The film deviates from the recipe of happy endings. Maggie meets a horrific accident in the ring and is left completely paralyzed from the neck down. She developed skin ulcers on the inside of her leg so horrible that the portion had to be amputated. Throughout her hospital stay and time in rehab, she concluded that there was nothing more she could do to make her happy. She had her shot at greatness and thrived in the boxing world, just as she wanted to. While the ending is heartbreaking, I wouldn't say it was tragic. Maggie chooses to die on her terms after acknowledging that she's lived a good life and after getting rid of her abusive and opportunist biological family. Frankie is then left alone again, deciding to fall off the grid and retire from boxing forever. Watching Maggie grow through her matches is therapeutic. She embodies emotional and mental strength, and her spirit and resilience are for the books. When she was stealing food to survive, Maggie still called the shots and decided her fate down to when she was paralyzed.
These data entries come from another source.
(** * action-autotag: tag decision and changelog generation

    A shallow embedding of [src/main.ts]: the template formatter, the
    changelog generator, the tag message resolver, the tag existence check
    and the orchestration around them, followed by the properties the
    specification states about them.

    JavaScript strings are modelled as [string]; a character stands for one
    code unit in the range 0..255.  Calls to the hosting service and to the
    Actions toolkit are recorded in a trace of events, and a thrown value is
    an explicit outcome of an action. *)

From Stdlib Require Import String Ascii List Bool Arith ZArith Lia.
From Equations Require Import Equations.
From Equations.Prop Require Import Logic.
Import ListNotations.

Open Scope list_scope.
Open Scope string_scope.

(** ** JavaScript string and array primitives used by the program *)

Module Js.

(** The line feed, written ['\n'] in the source. *)
Definition LF : ascii := ascii_of_nat 10.
Definition nl : string := String LF EmptyString.

(** The double quote character, as a string. *)
Definition quote : string := String (ascii_of_nat 34) EmptyString.

(** A string is truthy exactly when it is not empty. *)
Definition truthy (s : string) : bool :=
  match s with
  | EmptyString => false
  | String _ _ => true
  end.

(** [undefined] is falsy; a defined string follows [truthy]. *)
Definition truthy_opt (o : option string) : bool :=
  match o with
  | None => false
  | Some s => truthy s
  end.

(** [a || b] on strings. *)
Definition or_else (a b : string) : string := if truthy a then a else b.

(** White space and line terminators removed by [String.prototype.trim],
    among the code units below 256: TAB, LF, VT, FF, CR, SP and NBSP. *)
Definition is_space (a : ascii) : bool :=
  let n := nat_of_ascii a in
  (((9 <=? n) && (n <=? 13)) || (n =? 32) || (n =? 160))%nat.

Fixpoint trim_start (s : string) : string :=
  match s with
  | EmptyString => EmptyString
  | String a s' => if is_space a then trim_start s' else s
  end.

(** Drops trailing white space: a character is kept when it is not white
    space or when something is kept after it. *)
Fixpoint trim_end (s : string) : string :=
  match s with
  | EmptyString => EmptyString
  | String a s' =>
      match trim_end s' with
      | EmptyString => if is_space a then EmptyString else String a EmptyString
      | r => String a r
      end
  end.

Definition trim (s : string) : string := trim_end (trim_start s).

(** [s.split(sep)] for a one-character separator; the result is never
    empty. *)
Fixpoint split (sep : ascii) (s : string) : list string :=
  match s with
  | EmptyString => [EmptyString]
  | String a s' =>
      if Ascii.eqb a sep then EmptyString :: split sep s'
      else match split sep s' with
           | piece :: pieces => String a piece :: pieces
           | [] => [String a EmptyString]
           end
  end.

(** [arr[0]]; reading past the end gives [undefined]. *)
Definition first (l : list string) : option string :=
  match l with
  | [] => None
  | x :: _ => Some x
  end.

(** A replacer callback that returns [undefined] has it converted to the
    text ["undefined"]. *)
Definition to_text (o : option string) : string :=
  match o with
  | Some s => s
  | None => "undefined"
  end.

(** [Array.prototype.join]: the loop of the language definition, which puts
    the separator before every element but the first. *)
Definition join_step (sep : string) (acc : nat * string) (x : string)
  : nat * string :=
  let '(k, R) := acc in
  (S k, (if (k =? 0)%nat then R else R ++ sep) ++ x).

Definition join (sep : string) (l : list string) : string :=
  snd (fold_left (join_step sep) l (0, EmptyString)).

(** [p] stripped from the front of [s], when [s] starts with [p]. *)
Fixpoint strip_prefix (p s : string) : option string :=
  match p, s with
  | EmptyString, _ => Some s
  | String a p', String b s' =>
      if Ascii.eqb a b then strip_prefix p' s' else None
  | String _ _, EmptyString => None
  end.

End Js.

(** ** Data of the hosting API *)

Record Tag := { name : string }.

Record Author := { login : option string }.

Record CommitData := { message : string }.

(** One entry of [compareCommits(...).data.commits]; [author] is [None] for
    a commit with no linked account. *)
Record Commit := {
  sha : string;
  commit : CommitData;
  author : option Author
}.

(** ** Template formatter *)

(** The four alternatives of the pattern
    [/({{message}})|({{messageHeadline}})|({{author}})|({{sha}})/g], in the
    order the pattern lists them. *)
Inductive placeholder := TMessage | TMessageHeadline | TAuthor | TSha.

Definition token_text (k : placeholder) : string :=
  match k with
  | TMessage => "{{message}}"
  | TMessageHeadline => "{{messageHeadline}}"
  | TAuthor => "{{author}}"
  | TSha => "{{sha}}"
  end.

Definition alternatives : list placeholder :=
  [TMessage; TMessageHeadline; TAuthor; TSha].

(** The result of one successful match: the matched text, the four capture
    groups (a group that did not take part is [undefined]) and the input
    after the match. *)
Record regex_match := {
  matched : string;
  group1 : option string;
  group2 : option string;
  group3 : option string;
  group4 : option string;
  rest : string
}.

Definition captures (k : placeholder) (remaining : string) : regex_match :=
  let m := token_text k in
  match k with
  | TMessage => Build_regex_match m (Some m) None None None remaining
  | TMessageHeadline => Build_regex_match m None (Some m) None None remaining
  | TAuthor => Build_regex_match m None None (Some m) None remaining
  | TSha => Build_regex_match m None None None (Some m) remaining
  end.

(** The alternatives are tried from left to right at the current position;
    the first one that matches wins. *)
Fixpoint first_alternative (alts : list placeholder) (s : string)
  : option (placeholder * string) :=
  match alts with
  | [] => None
  | k :: ks =>
      match Js.strip_prefix (token_text k) s with
      | Some remaining => Some (k, remaining)
      | None => first_alternative ks s
      end
  end.

Definition match_here (s : string) : option regex_match :=
  match first_alternative alternatives s with
  | Some (k, remaining) => Some (captures k remaining)
  | None => None
  end.

Lemma strip_prefix_length p s r :
  Js.strip_prefix p s = Some r -> String.length s = String.length p + String.length r.
Proof.
  revert s; induction p as [|a p IH]; intros s H; simpl in *.
  - inversion H; reflexivity.
  - destruct s as [|b s]; [discriminate|].
    destruct (Ascii.eqb a b); [|discriminate].
    simpl. rewrite (IH _ H). reflexivity.
Qed.

Lemma first_alternative_shorter alts s k r :
  (forall k', In k' alts -> 0 < String.length (token_text k')) ->
  first_alternative alts s = Some (k, r) -> String.length r < String.length s.
Proof.
  induction alts as [|k' ks IH]; intros Hpos H; simpl in H; [discriminate|].
  destruct (Js.strip_prefix (token_text k') s) eqn:E.
  - inversion H; subst.
    apply strip_prefix_length in E.
    specialize (Hpos k (or_introl eq_refl)). lia.
  - apply IH; auto. intros; apply Hpos; right; assumption.
Qed.

Lemma match_here_shorter s m :
  match_here s = Some m -> String.length (rest m) < String.length s.
Proof.
  unfold match_here.
  destruct (first_alternative alternatives s) as [[k r]|] eqn:E; [|discriminate].
  intros H; inversion H; subst.
  assert (String.length r < String.length s).
  { eapply first_alternative_shorter; [|exact E].
    intros k' _; destruct k'; simpl; lia. }
  destruct k; simpl; assumption.
Qed.

(** [s.replace(pattern, callback)] with the global flag: one scan of [s]
    from left to right.  Where the pattern matches, the callback's result is
    emitted and the scan resumes after the match; elsewhere the character is
    copied.  What the callback returns is never scanned again. *)
Equations? replace_global (callback : regex_match -> option string) (s : string)
  : string by wf (String.length s) lt :=
  replace_global callback s with inspect (match_here s) => {
    | exist _ (Some m) _ :=
        Js.to_text (callback m) ++ replace_global callback (rest m);
    | exist _ None _ with s => {
        | EmptyString := EmptyString;
        | String a s' := String a (replace_global callback s') } }.
Proof.
  apply match_here_shorter; assumption.
Qed.

(** The callback of [formatCommit]. *)
Definition replacer (c : Commit) (m : regex_match) : option string :=
  if Js.truthy_opt (group1 m) then Some (message (commit c))
  else if Js.truthy_opt (group2 m) then
    Js.first (Js.split Js.LF (message (commit c)))
  else if Js.truthy_opt (group3 m) then
    Some (match author c with
          | Some a => match login a with Some l => l | None => EmptyString end
          | None => EmptyString
          end)
  else if Js.truthy_opt (group4 m) then Some (sha c)
  else Some (matched m).

Definition formatCommit (c : Commit) (structure : string) : string :=
  replace_global (replacer c) structure.

(** ** Effects: the trace of calls and thrown values *)

(** A value thrown by JavaScript code: an [Error] object with its message,
    or anything else, kept as the text [String(error)] gives. *)
Inductive thrown :=
| ErrorObject (msg : string)
| NonError (text : string).

(** [error instanceof Error ? error.message : String(error)] *)
Definition describe (e : thrown) : string :=
  match e with
  | ErrorObject m => m
  | NonError t => t
  end.

Inductive outcome (A : Type) :=
| Returned (a : A)
| Thrown (e : thrown).
Arguments Returned {A} a.
Arguments Thrown {A} e.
What flipped the film from its usual course of fighter movie stereotypes is Maggie herself. She's a 32-year-old novice female fighter in the ring for the first time. Fighter films have always been a man's domain, and Million Dollar Baby disrupted that hypermasculine pattern. Maggie wanting to fight was a genuine and normalized aspiration, and so was Maggie's subsequent conquest of the boxing world. After Maggie's death, the film received backlash. Viewers wished that she would have become a motivational speaker or some other bullshit, and Eastwood responded to the criticism by saying the film was about the American dream. In an interview with the Los Angeles Times, Eastwood distanced himself from the actions of characters in his films, noting, "I've gone around in movies blowing people away with a .44 Magnum. But that doesn't mean I think that's a proper thing to do," which is a very sound argument. The movie's emotional impact and clean and clear lines of its story and characters are what make Million Dollar Baby such a good movie. The content itself isn't groundbreaking, but the way the film handles its content is.